#### Assigned task:
Copy nothing from the entries below except the lines from the one containing "is out of order, and" through the one containing "Lemma HashSet_roundtrips elem_size", and copy those exactly.

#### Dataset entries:
Definition identity_default : sgx_dh_session_enclave_identity_t := {|
  id_cpu_svn := zeros 16; id_misc_select := 0; id_reserved_1 := zeros 28;
  id_attributes := attributes_default; id_mr_enclave := zeros 32;
  id_reserved_2 := zeros 32; id_mr_signer := zeros 32; id_reserved_3 := zeros 96;
  id_isv_prod_id := 0; id_isv_svn := 0 |}.

Definition toy_addrs : Addrs := {|
  a_self := 0x20000; a_msg_in := 0x21000; a_msg_out := 0x22000; a_prop := 0x23000;
  a_aek := 0x24000; a_identity := 0x25000 |}.

Definition toy_run_addrs : RunAddrs := {|
  ra_gen_msg1 := toy_addrs; ra_proc_msg1 := toy_addrs; ra_proc_msg2 := toy_addrs;
  ra_proc_msg3 := toy_addrs |}.

Definition toy_responder_frame : Responder.Frame := {|
  Responder.f_self := responder_default;
  Responder.f_msg3 := {| m3_cmac := zeros 16;
    m3_body := {| b3_report := report_default; b3_additional_prop := [Byte.x61] |} |};
  Responder.f_aek := zeros 16; Responder.f_identity := identity_default |}.

Definition toy_initiator_frame : Initiator.Frame := {|
  Initiator.f_self := initiator_default; Initiator.f_aek := zeros 16;
  Initiator.f_identity := identity_default |}.

Definition msg1_default : sgx_dh_msg1_t :=
  {| m1_g_a := ec256_public_default; m1_target := target_info_default |}.
Definition msg2_default : sgx_dh_msg2_t :=
  {| m2_g_b := ec256_public_default; m2_report := report_default; m2_cmac := zeros 16 |}.

Definition toy_exchange (lav2 : bool) : RunResult * toy_world * toy_world :=
  exchange toy_enclave toy_enclave (toy_platform report_body_default)
    (toy_platform initiator_body) toy_tcrypto toy_tcrypto lav2 toy_run_addrs
    msg1_default msg2_default toy_responder_frame toy_initiator_frame
    {| tw_seed := 1001; tw_contexts := ∅ |} {| tw_seed := 2002; tw_contexts := ∅ |}.

Lemma toy_bodies_ok : report_body_ok report_body_default /\ report_body_ok initiator_body.
Proof. split; repeat split; done. Qed.

Lemma honest_exchange_agrees_witness :
  let '(rr, wA', wB') := toy_exchange true in
  agreed report_body_default initiator_body toy_responder_frame toy_initiator_frame rr /\
  tw_contexts wA' = ∅ /\ tw_contexts wB' = ∅.
Proof.
  pose proof (toy_platform_laws _ (proj1 toy_bodies_ok)).
  pose proof (toy_platform_laws _ (proj2 toy_bodies_ok)).
  unfold toy_exchange. apply (honest_exchange_agrees toy_enclave toy_enclave (toy_platform report_body_default)
    (toy_platform initiator_body) toy_tcrypto toy_tcrypto report_body_default initiator_body
    tw_contexts tw_contexts toy_ready toy_ready); vm_compute; repeat split; done.
Defined.

(** * What a success proves *)
Section success.
Context `{EN : Enclave} {W : Type} (P : Platform W) (T : Tcrypto W) `{SpecLayout}.

Lemma proc_msg2_ok_args lav2 a msg2 f w f' w' :
  Responder.proc_msg2 lav2 a msg2 f w = ((Ok tt, f'), w') -> proc_msg2_args_ok a f.
Proof.
  unfold Responder.proc_msg2, proc_msg2_args_ok.
  destruct (rsgx_data_is_within_enclave _ _); [|done]. cbn [negb].
  destruct (Responder.bad_arguments a); [done|].
  destruct (Responder.bad_additional_prop _ _); [done|].
  case_bool_decide as Hs; [done|]. done.
Qed.

Lemma proc_msg3_ok_args lav2 a msg3 f w f' w' :
  Initiator.proc_msg3 lav2 a msg3 f w = ((Ok tt, f'), w') -> proc_msg3_args_ok a msg3 f.
Proof.
  unfold Initiator.proc_msg3, proc_msg3_args_ok.
  destruct (rsgx_data_is_within_enclave (a_self a) _); [|done]. cbn [negb].
  destruct (rsgx_raw_is_within_enclave _ _); [|done].
  destruct (rsgx_data_is_within_enclave (a_aek a) _); [|done].
  destruct (rsgx_data_is_within_enclave (a_identity a) _); [|done]. cbn [negb orb].
  destruct (Responder.bad_additional_prop _ _); [done|].
  case_bool_decide as Hs; [done|]. done.
Qed.

End success.
(** C8. The session state machine: with any platform and library behaviour,
    [gen_msg1] succeeds only on a reset responder and leads to WAIT_M2,
    [proc_msg2] only from WAIT_M2 to ACTIVE, [proc_msg1] only from WAIT_M1 to
    WAIT_M3, [proc_msg3] only from WAIT_M3 to ACTIVE.  The error is
    INVALID_PARAMETER exactly if an argument does not lie in the enclave (or the
    additional property is too long), otherwise INVALID_STATE exactly if the call
    is out of order, and otherwise one of the few errors that the platform's are
    mapped to.  An error leaves the caller's key (and, on the initiator, the
    identity) as it was, and the object is then failed (or reset) with its keys
    erased, unless its own memory (for [gen_msg1] also the message's) does not lie
    in the enclave, when nothing is touched. *)
Theorem session_transitions {W} `{Enclave} `{Platform W} `{Tcrypto W} `{SpecLayout}
    lav2 a msg1 msg2 msg3 s i fr fi :
  always (gen_msg1_outcome a s) (Responder.gen_msg1 a s msg1) /\
  always (proc_msg2_outcome a fr) (Responder.proc_msg2 lav2 a msg2 fr) /\
  always (proc_msg1_outcome a i) (Initiator.proc_msg1 lav2 a msg1 i msg2) /\
  always (proc_msg3_outcome a msg3 fi) (Initiator.proc_msg3 lav2 a msg3 fi).
Proof.
  split_and!; [apply gen_msg1_states|apply proc_msg2_states|apply proc_msg1_states|
    apply proc_msg3_states].
Qed.
Lemma BTreeSet_roundtrips : roundtrips c ok -> roundtrips (BTreeSet_serde iter c) set_ok.
Proof.
  intros [bytes F]. exists (fun x => seq_bytes bytes (iter x)). split; intros x [Hl Hx]; simpl;
    rewrite <- zlen_iter_set in *.
  - apply (seq_writes c ok); [done..|by apply iter_set_ok].
  - apply seq_reads; [done|]. by apply read_set.
Qed.

Lemma HashSet_roundtrips elem_size :
  0 <= elem_size -> roundtrips c ok -> roundtrips (HashSet_serde iter c elem_size) set_ok.
Proof.
  intros He [bytes F]. exists (fun x => seq_bytes bytes (iter x)). split; intros x [Hl Hx]; simpl;
    rewrite <- zlen_iter_set in *.
  - apply (seq_writes c ok); [done..|by apply iter_set_ok].
  - apply seq_reads; [done|]. apply with_capacity_reads; [|by apply read_set].
    apply cap_capacity_fits; [done|apply zlen_nonneg].
Qed.
End set_proofs.

Section map_proofs.
Context {K V : Type} `{Countable K} (iter : gmap K V -> list (K * V))
  (ck : Serde K) (cv : Serde V) (okk : K -> Prop) (okv : V -> Prop).
Hypothesis iter_entries : forall m, iter m ≡ₚ map_to_list m.

Definition map_ok (m : gmap K V) : Prop :=
  Z.of_nat (size m) < 2 ^ 64 /\ map_Forall (fun k v => okk k /\ okv v) m.

Definition entry_bytes (bk : K -> list byte) (bv : V -> list byte) (kv : K * V) : list byte :=
  bk kv.1 ++ bv kv.2.

Lemma zlen_iter_map m : zlen (iter m) = Z.of_nat (size m).
Proof. unfold zlen. by rewrite iter_entries, length_map_to_list. Qed.

Lemma iter_map_ok m : map_Forall (fun k v => okk k /\ okv v) m ->
  Forall (fun kv => okk kv.1 /\ okv kv.2) (iter m).
Proof.
  intros Hm. apply Forall_forall. intros [k v] He. apply (Hm k v).
  rewrite iter_entries in He. by apply elem_of_map_to_list.
Qed.

Lemma emit_entries_writes bk bv kvs :
  faithful ck okk bk -> faithful cv okv bv -> Forall (fun kv => okk kv.1 /\ okv kv.2) kvs ->
  writes (emit_entries ck cv kvs) (elts_bytes (entry_bytes bk bv) kvs).
Proof.
  intros Fk Fv. induction 1 as [|[k v] kvs [Hk Hv] Hkvs IH]; [apply writes_ret|].
  simpl. unfold entry_bytes at 1. rewrite <- app_assoc.
  apply writes_bind; [by apply Fk|]. apply writes_bind; [by apply Fv|done].
Qed.

Lemma read_entries_reads bk bv kvs m :
  faithful ck okk bk -> faithful cv okv bv -> Forall (fun kv => okk kv.1 /\ okv kv.2) kvs ->
  NoDup kvs.*1 ->
  reads (read_entries ck cv (length kvs) m) (elts_bytes (entry_bytes bk bv) kvs)
    (list_to_map kvs ∪ m).
Proof.
  intros Fk Fv Hkvs. revert m. induction Hkvs as [|[k v] kvs [Hk Hv] Hkvs IH]; intros m Hnd.
  - simpl. rewrite (left_id_L ∅ (∪)). apply reads_ret.
  - simpl in *. apply NoDup_cons in Hnd as [Hn Hnd]. unfold entry_bytes at 1.
    rewrite <- app_assoc. apply (reads_bind _ _ _ _ k); [by apply Fk|].
    apply (reads_bind _ _ _ _ v); [by apply Fv|].
    rewrite <- insert_union_l, insert_union_r by (by apply not_elem_of_list_to_map_1).
    by apply IH.
Qed.
Lemma set_event_pos w e : (0 < set_event w e w)%nat.
Proof. apply (set_events_pos [w]). set_solver. Qed.

#[local] Hint Resolve set_events_le set_events_pos set_event_le set_event_pos : sync.

(** What a step of [t0] may do to the events and program counters. *)
Definition keeps_notices (s s' : machine) (t0 : thread) (p : pc) : Prop :=
  pcs s' = <[t0 := p]> (pcs s) /\
  (forall t, t <> t0 -> (events s t <= events s' t)%nat) /\
  (forall t, t <> SGX_THREAD_T_NULL -> about_to_set (pcs s t0) t ->
     (0 < events s' t)%nat \/ about_to_set p t).

Lemma notified_mono s s' t0 p t :
  keeps_notices s s' t0 p -> t <> SGX_THREAD_T_NULL -> (events s t <= events s' t)%nat ->
  notified s t -> notified s' t.
Proof.
  intros (Ep & _ & Ha) Ht He [H|[u Hu]]; [left; lia|].
  destruct (decide (t0 = u)) as [->|Hu'].
  - destruct (Ha t Ht Hu) as [?|?]; [by left|]. right. exists u. by rewrite Ep, fn_lookup_insert.
  - right. exists u. by rewrite Ep, fn_lookup_insert_ne.
Qed.

Lemma notified_kept s s' t0 p t :
  keeps_notices s s' t0 p -> t <> SGX_THREAD_T_NULL -> t <> t0 ->
  notified s t -> notified s' t.
Proof. intros Hk Ht Hne. apply (notified_mono s s' t0 p); [done..|]. by apply Hk. Qed.

Lemma wake_frame s s' t0 p :
  queue_inv s -> wake_inv s -> keeps_notices s s' t0 p ->
  (owner (mtx s') = SGX_THREAD_T_NULL -> owner (mtx s) = SGX_THREAD_T_NULL /\
     head (queue (mtx s')) = head (queue (mtx s))) ->
  (owner (mtx s') = SGX_THREAD_T_NULL -> head (queue (mtx s)) = Some t0 -> is_locking p) ->
  wake_inv s'.
Proof.
  intros Hq Hw Hk Ho Hl E t Ht. destruct (Ho E) as [Eo Eh]. rewrite Eh in Ht.
  assert (pcs s' = <[t0 := p]> (pcs s)) as Ep by apply Hk. rewrite Ep.
  destruct (decide (t0 = t)) as [<-|Hne]; [left; rewrite fn_lookup_insert; auto|].
  rewrite fn_lookup_insert_ne by done. destruct (Hw Eo t Ht) as [?|Hn]; [by left|right].
  apply (notified_kept s s' t0 p); [done| |congruence|done].
  assert (in_lock (pcs s t)) as Hin by (apply Hq, head_Some_elem_of; done).
  intros ->. destruct Hq as [H0 _]. by destruct (pcs s _).
Qed.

#### Response box:
    is out of order, and otherwise one of the few errors that the platform's are
    mapped to.  An error leaves the caller's key (and, on the initiator, the
    identity) as it was, and the object is then failed (or reset) with its keys
    erased, unless its own memory (for [gen_msg1] also the message's) does not lie
    in the enclave, when nothing is touched. *)
Theorem session_transitions {W} `{Enclave} `{Platform W} `{Tcrypto W} `{SpecLayout}
    lav2 a msg1 msg2 msg3 s i fr fi :
  always (gen_msg1_outcome a s) (Responder.gen_msg1 a s msg1) /\
  always (proc_msg2_outcome a fr) (Responder.proc_msg2 lav2 a msg2 fr) /\
  always (proc_msg1_outcome a i) (Initiator.proc_msg1 lav2 a msg1 i msg2) /\
  always (proc_msg3_outcome a msg3 fi) (Initiator.proc_msg3 lav2 a msg3 fi).
Proof.
  split_and!; [apply gen_msg1_states|apply proc_msg2_states|apply proc_msg1_states|
    apply proc_msg3_states].
Qed.
Lemma BTreeSet_roundtrips : roundtrips c ok -> roundtrips (BTreeSet_serde iter c) set_ok.
Proof.
  intros [bytes F]. exists (fun x => seq_bytes bytes (iter x)). split; intros x [Hl Hx]; simpl;
    rewrite <- zlen_iter_set in *.
  - apply (seq_writes c ok); [done..|by apply iter_set_ok].
  - apply seq_reads; [done|]. by apply read_set.
Qed.

Lemma HashSet_roundtrips elem_size :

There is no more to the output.